Above all else, he thanked the fans.

“You guys were the best,” he told them. “The fans in Phoenix, you guys were so good to me. Supported me, loved me. We went through bad times together, we went through good times together. Always sold out, wearing jerseys, supporting.

“You don’t realize what all those moments mean when you’re playing. To be detached now, what you did for us, you came every night and cheered with us. I’ll never ever ever be able to repay you for that type of support.”

Nash’s resume speaks for itself, but it didn’t have to on Friday night. Suns broadcaster Al McCoy, Suns chairman Jerry Colangelo and former Suns coach Mike D’Antoni spoke highly of Nash’s accomplishments on and off the court and of the man that Nash was.
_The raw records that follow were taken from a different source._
Lemma cells_map_unset cells i c k :
  keys_distinct (ckey <$> cells) → cells !! i = Some c → ckey c = Some k →
  keys_distinct (ckey <$> <[i := cempty]> cells) →
  cells_map (<[i := cempty]> cells) = delete k (cells_map cells).
Proof.
  intros Hd Hi Hk Hd'. assert (i < length cells) by (by eapply lookup_lt_Some).
  assert (Hnone : cells_map (<[i := cempty]> cells) !! k = None).
  { apply cells_map_None; [done|]. intros [j Hj]. rewrite list_lookup_fmap in Hj.
    destruct (decide (j = i)) as [->|Hne].
    - rewrite list_lookup_insert_eq in Hj by done. cbn in Hj. congruence.
    - rewrite list_lookup_insert_ne in Hj by done. apply Hne.
      eapply (Hd j i k); rewrite list_lookup_fmap; [done|]. rewrite Hi. cbn. by rewrite Hk. }
  rewrite (cells_map_Permutation cells _ Hd (delete_Permutation cells i c Hi)).
  rewrite (cells_map_Permutation _ _ Hd' (insert_as_Permutation cells i cempty ltac:(done))) in *.
  unfold cells_map, cell_binding in *. cbn in *. rewrite Hk, cempty_key in *. cbn in *.
  symmetry. by apply delete_insert_id.
Qed.

Lemma cells_map_size cells :
  keys_distinct (ckey <$> cells) → size (cells_map cells) = length (omap cell_binding cells).
Proof.
  intros Hd. unfold cells_map.
  by apply map_size_list_to_map, bindings_NoDup.
Qed.

Lemma cells_map_size_full cells :
  keys_distinct (ckey <$> cells) →
  size (cells_map cells) = length cells ↔ ∀ i, (ckey <$> cells) !! i ≠ Some None.
Proof.
  intros Hd. rewrite cells_map_size, length_omap_full by done.
  unfold cell_binding. split.
  - intros Hall i Hi. rewrite list_lookup_fmap in Hi.
    destruct (cells !! i) as [c|] eqn:Hc; cbn in Hi; simplify_eq.
    destruct (Hall i c Hc) as [? Hb]. rewrite Hi in Hb. done.
  - intros Hall i c Hc. specialize (Hall i). rewrite list_lookup_fmap, Hc in Hall. cbn in Hall.
    destruct (ckey c); [by eexists|done].
Qed.

Lemma cells_map_size_le cells :
  keys_distinct (ckey <$> cells) → size (cells_map cells) <= length cells.
Proof. intros Hd. rewrite cells_map_size by done. apply length_omap_le. Qed.

Lemma cells_map_empty n : cells_map (replicate n cempty) = ∅.
Proof.
  induction n as [|n IH]; [done|]. unfold cells_map in *. cbn.
  unfold cell_binding at 1. by rewrite cempty_key.
Qed.
End table_map.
7 November 2007: Phoenix coach Mike D'Antoni and Steve Nash (right) in Atlanta Hawks 105-96 victory over the Phoenix Suns at Philips Arena in Atlanta, GA.

Nash and D’Antoni will always be remembered together for their years with the Suns.

McCoy thanked him for changing the game. Colangelo told him he’d be a first-ballot Hall of Famer. D’Antoni thanked him for being the person that he is — and for all of his wins.

Nash sat next to D’Antoni and only D’Antoni. They were virtually front and center. Two chairs alone, while two rows of chairs and a group sitting made up a U-shape around them. It’s fitting, as the two will always be remembered together for the way they transformed the game. D’Antoni was the coach that rose Nash’s game to the next level. Nash was the perfect piece to run D’Antoni’s offense.

But Nash could’ve ran any offense. He’s in the Ring of Honor — and he’ll be in the Hall of Fame — because of how good he was, not because of a specific offense.

Colangelo said the Suns drafted Nash despite “the fact we had three point guards on this team.”

“You know why? He was the best player on the court without question.”